(* ===== verification/SqlGrammar.v ===== *)
(** The parser of Dawn's SQL ([src/sql/parse.y]): the grammar file, the tables that the
    parser generator makes of it, and what a run of the driver on these tables that
    accepts has found. *)
From S2P Require Import Prelude LemonTable LemonData LemonFirst LemonSymbol LemonActions LemonCompress LemonPreproc LemonRead LemonScan ActTab Lempar LemparSound LemparSafe LemonTables LemonReport LemonMain.
(** ** The end of a statement *)

(** the next semicolon or the end of the text puts the statement into the list *)
Definition stmt_done b n p : Prop :=
  (∀ root v, ∃ p', feed [tk TOKEN_SEMICOLON v] p root = Ok (p', root) ∧ has p' (base (Some (MTok (tk TOKEN_SEMICOLON v), push b n)))) ∧
  ∀ root t, ∃ p', dawn_parse p None t root = Ok (p', push b n).
Lemma end_values k t ts p root root' : has p k →
  (∀ e, ∃ (k1 : list (yyStackEntry ptree)) e', Parse dawn_tables tree_code (λ _, true) 200 (mkParser (as_tree <$> k) 0 0 e []) 0 t = Ok (RAccept, mkParser k1 0 0 e' ts)) → replay ts root = Ok root' →
  ∃ p', dawn_parse p None t root = Ok (p', root').
Proof.
  intros (e&Hp)%has_is_at Hf Hr. destruct (Hf e) as (k1&e'&H). destruct (Parse_sim root root' _ _ p 0 t RAccept Hp H) as (p'&H'&Hu&_); [by right|done|].
  unfold dawn_parse. rewrite H'. cbn [mbind res_bind]. rewrite Hu. by eexists.
Qed.
Ltac ends := split; [intros ? ?; steps|intros ? ?; eapply end_values; [eassumption|run_parser|eval_trees]].
Lemma create_end b l m0 m1 m2 m3 name p : has p (E 195 18 m0 :: create_list l m1 m2 m3 name b) → stmt_done b (CreateNode_new (ident name) l) p.
Proof. intros Hp. destruct b as [[mb nb]|]; ends. Qed.
Lemma insert_end b l m0 m1 m2 m3 m4 name p : has p (E 208 18 m0 :: insert_list l m1 m2 m3 m4 name b) → stmt_done b (InsertNode_new (ident name) l) p.
Proof. intros Hp. destruct b as [[mb nb]|]; ends. Qed.
Lemma drop_end b v1 v2 s name p root : has p (base b) → c_string s 0 = Ok name →
  ∃ p', feed [tk TOKEN_DROP v1; tk TOKEN_TABLE v2; tk TOKEN_ID (TVStr s)] p root = Ok (p', root) ∧ stmt_done b (DropNode_new (ident name)) p'.
Proof.
  intros Hp Hs. assert (∃ p', feed [tk TOKEN_DROP v1; tk TOKEN_TABLE v2; tk TOKEN_ID (TVStr s)] p root = Ok (p', root) ∧
    has p' ([E 206 26 (MTok (tk TOKEN_ID (TVStr s))); E 25 16 (MTok (tk TOKEN_TABLE v2)); E 43 27 (MTok (tk TOKEN_DROP v1))] ++ base b)) as (p'&Hf&Hp').
  { destruct b as [[mb nb]|]; steps. }
  exists p'. split; [exact Hf|]. clear Hp. destruct b as [[mb nb]|]; ends.
Qed.
Lemma empty_end b p : has p (base b) → stmt_done b (Node EmptyStmt []) p.
Proof. intros Hp. destruct b as [[mb nb]|]; ends. Qed.

(** ** Whole statements *)

Definition ended (xs : list lexeme) (t : Token) : Token := foldl (λ t x, token_of x t) t xs.
Lemma tokens_of_app xs ys t : tokens_of (xs ++ ys) t = tokens_of xs t ++ tokens_of ys (ended xs t).
Proof. revert t. induction xs as [|x xs IH]; intros t; [done|]. cbn [app tokens_of ended foldl]. by rewrite IH. Qed.
Lemma name_c_string w : name_src w → c_string (w ++ [0; 0]) 0 = Ok w.
Proof.
  intros [H _]. apply (c_string_app w [0]). destruct w as [|c w]; [done|]. cbn [is_ident] in H. apply andb_prop in H as [Hc Hw].
  constructor; [apply is_letter_bounds in Hc; lia|by eapply word_nonzero; [apply is_word_nonzero|]].
Qed.
Lemma def_toks_ok d t : def_src_ok d → def_toks d (tokens_of (def_lexemes d) t).
Proof.
  destruct d as [n|n|n|n len|n]; cbn [def_src_ok]; intros H;
    [apply name_c_string in H; eexists _, _; by split..|destruct H as [H _]; apply name_c_string in H; eexists _, _, _, _; by split|apply name_c_string in H; eexists _, _, _, _; by split].
Qed.
(** a value behind a parenthesis or a comma *)
Lemma val_toks_ok v t : val_src_ok v → type_ t ≠ Some TOKEN_DECIMAL → val_toks v (token_of (val_lexeme v) t).
Proof.
  destruct v as [ds|ip fp|s|[]]; cbn [val_src_ok]; intros H Ht; [|done| |by eexists..].
  - cbn [val_lexeme token_of]. unfold int_type. by rewrite decide_False.
  - split; [by apply (c_string_app s [])|done].
Qed.

Lemma defs_run ds : ∀ d o m1 m2 m3 name b p root t, has p (before 18 19 (λ l, create_list l m1 m2 m3 name b) (create_open m1 m2 m3 name b) o) →
  Forall def_src_ok (d :: ds) →
  ∃ p' m0, feed (tokens_of (def_lexemes d ++ sep comma (def_lexemes <$> ds) ++ [rp]) t) p root = Ok (p', root) ∧
    has p' (E 195 18 m0 :: create_list (foldl add_child (grown CreateDefListNode o (def_node (def_of d))) (def_node <$> (def_of <$> ds))) m1 m2 m3 name b).
Proof.
  induction ds as [|d' ds IH]; intros d o m1 m2 m3 name b p root t Hp [Hd Hds]%Forall_cons; rewrite tokens_of_app.
  - destruct (def_step b o m1 m2 m3 name d (tokens_of (def_lexemes d) t) true (val_ (ended (def_lexemes d) t)) p root Hp) as (p'&Hf&Hp'); [by apply def_toks_ok|].
    exists p', (MTok (closing true (val_ (ended (def_lexemes d) t)))). split; [exact Hf|exact Hp'].
  - rewrite fmap_cons. change (sep comma (def_lexemes d' :: (def_lexemes <$> ds)) ++ [rp]) with (comma :: (def_lexemes d' ++ sep comma (def_lexemes <$> ds)) ++ [rp]).
    rewrite <- app_assoc. cbn [tokens_of]. rewrite cons_middle, app_assoc, feed_app. set (t1 := ended (def_lexemes d) t).
    destruct (def_step b o m1 m2 m3 name d (tokens_of (def_lexemes d) t) false (val_ t1) p root Hp) as (p'&Hf&Hp'); [by apply def_toks_ok|].
    cbn [closing] in Hf. change (token_of comma t1) with (tk TOKEN_COMMA (val_ t1)). rewrite Hf. cbn [mbind res_bind].
    destruct (IH d' (Some (MTok (tk TOKEN_COMMA (val_ t1)), grown CreateDefListNode o (def_node (def_of d)))) m1 m2 m3 name b p' root (tk TOKEN_COMMA (val_ t1)) Hp' Hds) as (p2&m0&Hf2&Hp2).
    by exists p2, m0.
Qed.
Lemma vals_run vs : ∀ x o m1 m2 m3 m4 name b p root t, has p (before 20 19 (λ l, insert_list l m1 m2 m3 m4 name b) (insert_open m1 m2 m3 m4 name b) o) →
  Forall val_src_ok (x :: vs) → type_ t ≠ Some TOKEN_DECIMAL →
  ∃ p' m0, feed (tokens_of ([val_lexeme x] ++ sep comma ((λ v, [val_lexeme v]) <$> vs) ++ [rp]) t) p root = Ok (p', root) ∧
    has p' (E 208 18 m0 :: insert_list (foldl add_child (grown ValueListNode o (ValueNode_new (Node (LiteralNode (val_of x)) [])))
      ((λ l, ValueNode_new (Node (LiteralNode l) [])) <$> (val_of <$> vs))) m1 m2 m3 m4 name b).
Proof.
  induction vs as [|x' vs IH]; intros x o m1 m2 m3 m4 name b p root t Hp [Hx Hvs]%Forall_cons Ht.
  - destruct (val_step b o m1 m2 m3 m4 name x (token_of (val_lexeme x) t) true (val_ (token_of (val_lexeme x) t)) p root Hp) as (p'&Hf&Hp'); [by apply val_toks_ok|].
    exists p', (MTok (closing true (val_ (token_of (val_lexeme x) t)))). split; [exact Hf|exact Hp'].
  - rewrite fmap_cons. change ([val_lexeme x] ++ sep comma ([val_lexeme x'] :: ((λ v, [val_lexeme v]) <$> vs)) ++ [rp])
      with ([val_lexeme x; comma] ++ [val_lexeme x'] ++ sep comma ((λ v, [val_lexeme v]) <$> vs) ++ [rp]).
    rewrite tokens_of_app, feed_app. set (t1 := token_of (val_lexeme x) t).
    destruct (val_step b o m1 m2 m3 m4 name x t1 false (val_ t1) p root Hp) as (p'&Hf&Hp'); [by apply val_toks_ok|].
    change (tokens_of [val_lexeme x; comma] t) with [t1; closing false (val_ t1)]. rewrite Hf. cbn [mbind res_bind].
    destruct (IH x' (Some (MTok (closing false (val_ t1)), grown ValueListNode o (ValueNode_new (Node (LiteralNode (val_of x)) [])))) m1 m2 m3 m4 name b p' root (tk TOKEN_COMMA (val_ t1)) Hp' Hvs) as (p2&m0&Hf2&Hp2); [done|].
    by exists p2, m0.
Qed.
Lemma stmt_run s b p root t : stmt_src_ok s → has p (base b) →
  ∃ p', feed (tokens_of (stmt_lexemes s) t) p root = Ok (p', root) ∧ stmt_done b (stmt_tree s) p'.
Proof.
  intros Hs Hp. destruct s as [name d ds|name|name v vs|]; cbn [stmt_lexemes stmt_src_ok stmt_tree] in *.
  - destruct Hs as [Hn Hds]. rewrite tokens_of_app, feed_app.
    destruct (create_head b (val_ t) (val_ t) (name ++ [0; 0]) (TVStr (name ++ [0; 0])) name p root Hp) as (p1&Hf1&Hp1); [by apply name_c_string|].
    cbn [tokens_of token_of]. unfold set_type, lp. cbn [token_of val_ set_type]. unfold set_type. cbn [val_]. rewrite Hf1. cbn [mbind res_bind].
    edestruct (defs_run ds d None) as (p2&m0&Hf2&Hp2); [exact Hp1|exact Hds|]. exists p2. split; [exact Hf2|]. apply create_end in Hp2. exact Hp2.
  - apply (drop_end b (val_ t) (val_ t) (name ++ [0; 0])); [exact Hp|by apply name_c_string].
  - destruct Hs as [Hn Hvs]. rewrite tokens_of_app, feed_app.
    destruct (insert_head b (val_ t) (val_ t) (name ++ [0; 0]) (TVStr (name ++ [0; 0])) (TVStr (name ++ [0; 0])) name p root Hp) as (p1&Hf1&Hp1); [by apply name_c_string|].
    cbn [tokens_of token_of]. unfold set_type, lp. cbn [token_of val_ set_type]. unfold set_type. cbn [val_]. rewrite Hf1. cbn [mbind res_bind].
    edestruct (vals_run vs v None) as (p2&m0&Hf2&Hp2); [exact Hp1|exact Hvs| |exists p2; split; [exact Hf2|]; apply insert_end in Hp2; exact Hp2]. done.
  - exists p. split; [done|]. by apply empty_end.
Qed.

(** ** A text of statements *)

Lemma sql_run ss : ∀ s b p root t, Forall stmt_src_ok (s :: ss) → has p (base b) →
  ∃ p' b' n, feed (tokens_of (sql_lexemes s ss) t) p root = Ok (p', root) ∧ stmt_done b' n p' ∧ push b' n = foldl add_child (push b (stmt_tree s)) (stmt_tree <$> ss).
Proof.
  induction ss as [|s' ss IH]; intros s b p root t [Hs Hss]%Forall_cons Hp; unfold sql_lexemes; rewrite tokens_of_app, feed_app;
    destruct (stmt_run s b p root t Hs Hp) as (p1&Hf&Hd); rewrite Hf; cbn [mbind res_bind].
  - exists p1, b, (stmt_tree s). by split.
  - set (t1 := ended (stmt_lexemes s) t). rewrite fmap_cons. change (sep semi (stmt_lexemes s' :: (stmt_lexemes <$> ss))) with ([semi] ++ sql_lexemes s' ss).
    rewrite tokens_of_app, feed_app. change (tokens_of [semi] t1) with [tk TOKEN_SEMICOLON (val_ t1)].
    destruct (proj1 Hd root (val_ t1)) as (p2&Hf2&Hp2). rewrite Hf2. cbn [mbind res_bind].
    destruct (IH s' _ p2 root (ended [semi] t1) Hss Hp2) as (p'&b'&n&Hf3&Hd3&Hn). exists p', b', n. split; [exact Hf3|]. split; [exact Hd3|]. exact Hn.
Qed.
(** The dict comprehension of [_parse_excel_fallback]:
    [{header: [row[i] if i < len(row) else "" for row in rows]
      for i, header in enumerate(headers)}] *)
Definition fallback_columns (headers : list string) (rows : list (list string))
    : list (string * list string) :=
  foldl (fun d ih =>
           dict_setitem (snd ih)
             (map (fun row => if (fst ih <? length row)%nat
                              then nth (fst ih) row "" else "") rows) d)
        [] (enumerate 0 headers).

(** [_parse_excel_fallback] *)
Definition _parse_excel_fallback (fp : string) : result ParsedDocument :=
  try_except
    (let* sheet_rows := openpyxl_iter_rows w fp in
     let data :=
       map (fun row => map (fun cell => match cell with
                                        | SNone => ""
                                        | _ => Py.str cell
                                        end) row) sheet_rows in
     match data with
     | [] => Return (create_parsed_document fp EXCEL "Empty spreadsheet" None None)
     | headers :: rows =>
         let df := pl_DataFrame (fallback_columns headers rows) in
         _create_document_from_dataframe fp (PlFrame df) EXCEL None
     end)
    (fun e =>
       Return (create_parsed_document fp EXCEL
                 ("Error parsing Excel file: " ++ str_exc e) None None)).

(** [_parse_excel] *)
Definition _parse_excel (fp : string) : result ParsedDocument :=
  try_except
    (let* df := pl_read_excel w fp in
     let metadata : gmap string value :=
       <["format" := VStr "excel"]> (<["sheet_name" := VStr "Sheet1"]> ∅) in
     _create_document_from_dataframe fp df EXCEL (Some metadata))
    (fun e => _parse_excel_fallback fp).

(** [ExcelParser.parse] *)
Definition parse (fp : string) : result ParsedDocument :=
  if negb (validate_file w config fp) then Raise (ValueError ("Invalid file: " ++ fp))
  else
    let ext := get_file_extension fp in
    try_except
      (if String.eqb ext "csv" then _parse_csv fp
       else if String.eqb ext "tsv" then _parse_tsv fp
       else _parse_excel fp)
      (fun e => Raise e).
Lemma markup_survivors (ts : list Token) :
  markup
    (List.filter survives_self_closing
       (List.filter survives_close (List.filter survives_open ts)))
  = plain_text ts.
Proof.
  induction ts as [|t ts IH]; [reflexivity|].
  destruct t as [s | name ws attrs | name | name attrs]; simpl.
  - rewrite markup_cons. unfold plain_text in *. simpl. now rewrite IH.
  - exact IH.
  - exact IH.
  - destruct (starts_with_space attrs); simpl; exact IH.
Qed.

Lemma plain_text_without_lt (ts : list Token) :
  Forall well_formed ts -> Forall (fun u => u <> lt) (plain_text ts).
Proof.
  unfold plain_text.
  induction 1 as [|t ts Ht _ IH]; simpl; [constructor|].
  destruct t; simpl; try exact IH.
  apply Forall_app. split; [exact Ht | exact IH].
Qed.

(** On well-formed markup the stripper returns the plain text. *)
Lemma stripFootnoteTags_markup (ts : list Token) :
  Forall well_formed ts ->
  stripFootnoteTags (Some (markup ts)) = plain_text ts.
Proof.
  intros Hwf. unfold stripFootnoteTags.
  rewrite pass_open by exact Hwf.
  rewrite pass_close by now apply filter_well_formed.
  rewrite pass_self_closing.
  - apply markup_survivors.
  - now do 2 apply filter_well_formed.
  - apply filter_not_open.
Qed.

Lemma stripFootnoteTags_plain (s : list N) :
  Forall (fun u => u <> lt) s -> stripFootnoteTags (Some s) = s.
Proof.
  intros Hs. unfold stripFootnoteTags.
  rewrite (replace_all_plain footnote_open s)
    by (exact footnote_open_starts || exact Hs).
  rewrite (replace_all_plain footnote_close s)
    by (exact footnote_close_starts || exact Hs).
  apply replace_all_plain;
    [exact footnote_self_closing_starts | exact Hs].
Qed.

(** C9 (as amended): for null or undefined input [stripFootnoteTags]
    returns the empty string. On a string made of plain text without
    [<] and of complete footnote tags (an opening tag with attributes, a
    closing tag, a self-closing tag, whose attributes contain neither
    [<] nor [>]) it returns the plain text with every tag removed; this
    output contains no opening tag with attributes, no self-closing tag
    and no closing tag, and stripping it again changes nothing. *)
Theorem stripFootnoteTags_on_markup (ts : list Token) :
  stripFootnoteTags None = []
  /\ (Forall well_formed ts ->
      let stripped := stripFootnoteTags (Some (markup ts)) in
      stripped = plain_text ts
      /\ has_match footnote_open stripped = false
      /\ has_match footnote_self_closing stripped = false
      /\ has_match footnote_close stripped = false
      /\ stripFootnoteTags (Some stripped) = stripped).
Proof.
  split; [reflexivity|].
  intros Hwf stripped.
  assert (Hs : stripped = plain_text ts)
    by now apply stripFootnoteTags_markup.
  pose proof (plain_text_without_lt ts Hwf) as Hplain.
  rewrite <- Hs in Hplain.
  split; [exact Hs|]. split; [|split; [|split]].
  - apply has_match_plain; [exact footnote_open_starts | exact Hplain].
  - apply has_match_plain;
      [exact footnote_self_closing_starts | exact Hplain].
  - apply has_match_plain; [exact footnote_close_starts | exact Hplain].
  - now apply stripFootnoteTags_plain.
Qed.

End FootnotesFacts.

(** C9 (as stated) fails: an opening tag nested in the name of another
    opening tag. One pass removes the inner tag and leaves
    [<footnote y>], which the opening pattern matches, and stripping the
    result again changes it. *)
Lemma stripFootnoteTags_leaves_nested_tag :
  let once :=
    Footnotes.stripFootnoteTags
      (Some (Footnotes.code_units "<foot<footnote x>note y>")) in
  once = Footnotes.code_units "<footnote y>"
  /\ Footnotes.has_match Footnotes.footnote_open once = true
  /\ Footnotes.stripFootnoteTags (Some once) = []
  /\ Footnotes.stripFootnoteTags (Some once) <> once.
Proof. repeat split. discriminate. Qed.
Definition ExplorerView (props : ExplorerViewProps.t) (isContextMenuOpen : bool)
  : Rendered :=
  let layout := ExplorerViewProps.layout props in
  let emptyNotice := ExplorerViewProps.emptyNotice props in
  let contextProps := ExplorerViewProps.contextProps props in
  let items := ExplorerViewContext.items contextProps in
  {| root_className := clsx "h-full w-full" (ExplorerViewProps.className props);
     content :=
       if negb (truthy_object items)
          || match items with
             | Some l => (Z.of_nat (List.length l) >? 0)
             | None => false
             end
       then
         Provider
           {| ExplorerViewContext.items := items;
              ExplorerViewContext.scrollRef :=
                ExplorerViewContext.scrollRef contextProps;
              ExplorerViewContext.selected :=
                ExplorerViewContext.selected contextProps;
              ExplorerViewContext.onSelectedChange :=
                ExplorerViewContext.onSelectedChange contextProps;
              ExplorerViewContext.overscan :=
                ExplorerViewContext.overscan contextProps;
              ExplorerViewContext.onLoadMore :=
                ExplorerViewContext.onLoadMore contextProps;
              ExplorerViewContext.rowsBeforeLoadMore :=
                ExplorerViewContext.rowsBeforeLoadMore contextProps;
              ExplorerViewContext.top := ExplorerViewContext.top contextProps;
              ExplorerViewContext.contextMenu :=
                ExplorerViewContext.contextMenu contextProps;
              ExplorerViewContext.padding :=
                ExplorerViewContext.padding contextProps;
              ExplorerViewContext.multiSelect :=
                Some (isArray (ExplorerViewContext.selected contextProps));
              ExplorerViewContext.selectable := Some (negb isContextMenuOpen);
              ExplorerViewContext.setIsContextMenuOpen := Some StateSetter |}
           (mount (layout_eqb layout grid) GridView
              ++ mount (layout_eqb layout rows) ListView
              ++ mount (layout_eqb layout media) MediaView)
       else
         match emptyNotice with
         | Some EmptyNotice.null => Nothing
         | Some (EmptyNotice.element e) => Verbatim e
         | _ =>
             Notice
               match icon_entry emptyNotice with
               | Some icon =>
                   match isValidElement_icon icon with
                   | Some e => IconVerbatim e
                   | None => emptyNoticeIcon layout icon
                   end
               | None => emptyNoticeIcon layout (IconNode NodeUndefined)
               end
               match message_entry emptyNotice with
               | Some message => message
               | None => NodeString "This list is empty"
               end
         end |}.

(** ** The wrapper's context-menu wiring *)

(** The props [ViewItem] hands to [ContextMenu.Root]. *)
Record ContextMenuRoot : Type := {
  onOpenChange : option Callback;
  disabled : bool;
  asChild : bool;
  menu : ReactNode
}.

Definition ViewItem (providers : list (option ExplorerViewContext.t))
  : Completion ContextMenuRoot :=
  match useExplorerViewContext providers with
  | Throw msg => Throw msg
  | Normal explorerView =>
      Normal
        {| onOpenChange := ExplorerViewContext.setIsContextMenuOpen explorerView;
           disabled := negb (truthy_node (ExplorerViewContext.contextMenu explorerView));
           asChild := false;
           menu := ExplorerViewContext.contextMenu explorerView |}
  end.

(** The menu opening or closing calls [onOpenChange(isOpen)]; when that is the
    dispatcher's state setter, the dispatcher's flag takes the value. *)
Definition fire_onOpenChange (root : ContextMenuRoot) (isOpen : bool)
    (isContextMenuOpen : bool) : bool :=
  match onOpenChange root with
  | Some StateSetter => isOpen
  | Some (CallerCallback _) | None => isContextMenuOpen
  end.

(** * Vocabulary of the statements *)

(** [sel] is the first selected id: the selection itself when it is a scalar,
    its first element when it is a list. *)
Definition selection_head (selected : option ExplorerViewSelection) (sel : Z) : Prop :=
  selected = Some (Single sel) \/ exists rest, selected = Some (Multiple (sel :: rest)).

(** [item] is the first element of [l] whose id is [sel]. *)
Definition first_with_id (sel : Z) (l : list ExplorerItem) (item : ExplorerItem) : Prop :=
  exists before after,
    l = before ++ item :: after
    /\ item_id item = sel
    /\ Forall (fun x => item_id x <> sel) before.

(** The content is one of the empty-state outcomes, not a bound renderer. *)
Definition empty_state (c : Content) : bool :=
  match c with
  | Provider _ _ => false
  | Nothing | Verbatim _ | Notice _ _ => true
  end.

(** The default icon slot: the layout's icon at size 100, opacity 0.3. *)
Definition layout_icon_rendering (layout : ExplorerLayoutMode) : IconRendering :=
  IconElement (IconComponent (layout_icon layout)) 100 (3 # 10)%Q.

(** The dispatcher's flag after the menu below [root] reported the open
    states [events], oldest first. *)
Definition after_open_changes (root : ContextMenuRoot) (events : list bool)
    (isContextMenuOpen : bool) : bool :=
  fold_left (fun flag isOpen => fire_onOpenChange root isOpen flag) events
    isContextMenuOpen.

(** The renderer wired to a layout; [columns] has none. *)
Definition renderer_of (layout : ExplorerLayoutMode) : list Renderer :=
  match layout with
  | grid => [GridView]
  | rows => [ListView]
  | media => [MediaView]
  | columns => []
  end.

(** * Example data *)

(** A resolver for the examples: a [Path] item resolves to its own record,
    an [Object] item to nothing. *)
Definition own_record (data : ExplorerItem) : option FilePath.t :=
  match data with
  | Path item => Some item
  | Object _ => None
  end.

Definition reports_dir : FilePath.t :=
  FilePath.mk 41 true "/docs/" "reports" 7 None.

Definition notes_file : FilePath.t :=
  FilePath.mk 42 false "/docs/" "notes.txt" 7 (Some 9).

Definition a_library : Library := {| uuid := "lib-1" |}.

Definition example_context (items : option (list ExplorerItem))
    (selected : option ExplorerViewSelection) : ExplorerViewContext.t :=
  ExplorerViewContext.mk items 0%nat selected None None None None None None
    NodeUndefined None None None.

Definition example_props (layout : ExplorerLayoutMode)
    (emptyNotice : option EmptyNotice.t) (items : option (list ExplorerItem))
    (selected : option ExplorerViewSelection) : ExplorerViewProps.t :=
  ExplorerViewProps.mk layout None emptyNotice (example_context items selected).

(** What the dispatcher binds for [example_props] over one file, selected in
    a list, while a context menu is open. *)
Definition example_bound : ExplorerViewContext.t :=
  ExplorerViewContext.mk (Some [Path notes_file]) 0%nat (Some (Multiple [42]))
    None None None None None (Some true) NodeUndefined (Some StateSetter)
    (Some false) None.

(** * Properties *)

(** ** Helper facts *)

Lemma directory_of_Some (data : ExplorerItem) (item : FilePath.t) :
  directory_of data = Some item <->
  data = Path item /\ FilePath.is_dir item = true.
Proof.
  destruct data as [p | o]; simpl.
  - destruct (FilePath.is_dir p) eqn:Hdir; split.
    + intros H; inversion H; subst; auto.
    + intros [H _]; inversion H; reflexivity.
    + discriminate.
    + intros [H Hd]; inversion H; subst; congruence.
  - split; [discriminate | intros [H _]; discriminate].
Qed.

Lemma directory_of_file (item : FilePath.t) :
  FilePath.is_dir item = false -> directory_of (Path item) = None.
Proof. intros H; simpl; rewrite H; reflexivity. Qed.

Lemma accessed_object_Some (item : FilePath.t) (oid : Z) :
  FilePath.object_id item = Some oid -> oid <> 0 ->
  accessed_object (Path item) = Some oid.
Proof.
  intros Hobj Hnz; simpl; rewrite Hobj.
  unfold truthy_number.
  destruct (Z.eqb_spec oid 0); [contradiction | reflexivity].
Qed.

Lemma directory_of_None (data : ExplorerItem) :
  (forall item, data = Path item -> FilePath.is_dir item = false) ->
  directory_of data = None.
Proof.
  destruct data as [p | o]; intros H; [| reflexivity].
  apply directory_of_file, H; reflexivity.
Qed.

(** ** Entry activation *)

(** The handler completes normally on every input: the only member access
    that could throw, [filePath.id], sits behind the test of [filePath]. *)
Lemma onDoubleClick_never_throws
    (getItemFilePath : ExplorerItem -> option FilePath.t)
    (library : Library) (platform : Platform)
    (explorerStore : ExplorerStore) (explorerConfig : ExplorerConfigStore)
    (data : ExplorerItem) :
  exists out,
    onDoubleClick getItemFilePath library platform explorerStore explorerConfig data
    = Normal (tt, out).
Proof.
  unfold onDoubleClick.
  destruct (directory_of data); [eexists; reflexivity |].
  destruct (openFilePath platform); [| eexists; reflexivity].
  destruct (getItemFilePath data); [| eexists; reflexivity].
  destruct (openOnDoubleClick explorerConfig); [| eexists; reflexivity].
  destruct (isRenaming explorerStore); [eexists; reflexivity |].
  destruct (accessed_object data); eexists; reflexivity.
Qed.

(** An item of the [Object] kind, or a [Path] item without object id, that
    passes the gates gets the open-file request alone. *)
Lemma onDoubleClick_open_only
    (getItemFilePath : ExplorerItem -> option FilePath.t)
    (library : Library) (platform : Platform)
    (explorerStore : ExplorerStore) (explorerConfig : ExplorerConfigStore)
    (data : ExplorerItem) (fp : FilePath.t) :
  directory_of data = None ->
  accessed_object data = None ->
  openFilePath platform = true ->
  getItemFilePath data = Some fp ->
  openOnDoubleClick explorerConfig = true ->
  isRenaming explorerStore = false ->
  onDoubleClick getItemFilePath library platform explorerStore explorerConfig data
  = Normal (tt, [OpenFilePath (uuid library) (FilePath.id fp)]).
Proof.
  intros Hdir Hobj Hopen Hfp Hpref Hren.
  unfold onDoubleClick.
  rewrite Hdir, Hobj, Hopen, Hfp, Hpref, Hren.
  reflexivity.
Qed.

(** C1. A double-activation of a non-directory [Path] item, with the platform
    able to open files, a file-path record resolved for the item, the
    open-on-double-click preference on and no rename under way: when the item
    carries an object id (a row id, hence not zero, which is what the code's
    truthiness test asks), the handler completes normally having issued
    exactly two requests, the access-time update for that id first and the
    open-file request for the library and the resolved record's id second. *)
Theorem onDoubleClick_access_time_then_open
    (getItemFilePath : ExplorerItem -> option FilePath.t)
    (library : Library) (platform : Platform)
    (explorerStore : ExplorerStore) (explorerConfig : ExplorerConfigStore)
    (item fp : FilePath.t) (oid : Z) :
  FilePath.is_dir item = false ->
  openFilePath platform = true ->
  getItemFilePath (Path item) = Some fp ->
  openOnDoubleClick explorerConfig = true ->
  isRenaming explorerStore = false ->
  FilePath.object_id item = Some oid ->
  oid <> 0 ->
  onDoubleClick getItemFilePath library platform explorerStore explorerConfig
    (Path item)
  = Normal (tt, [UpdateAccessTime oid;
                 OpenFilePath (uuid library) (FilePath.id fp)]).
Proof.
  intros Hdir Hopen Hfp Hpref Hren Hobj Hnz.
  unfold onDoubleClick.
  rewrite (directory_of_file item Hdir), Hfp, Hopen, Hpref, Hren.
  rewrite (accessed_object_Some item oid Hobj Hnz).
  reflexivity.
Qed.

════════

## WORK TO COMPLETE
Copy out every line from the data above that has "onLoadMore" in it.

## SOLUTION BELOW
              ExplorerViewContext.onLoadMore :=
                ExplorerViewContext.onLoadMore contextProps;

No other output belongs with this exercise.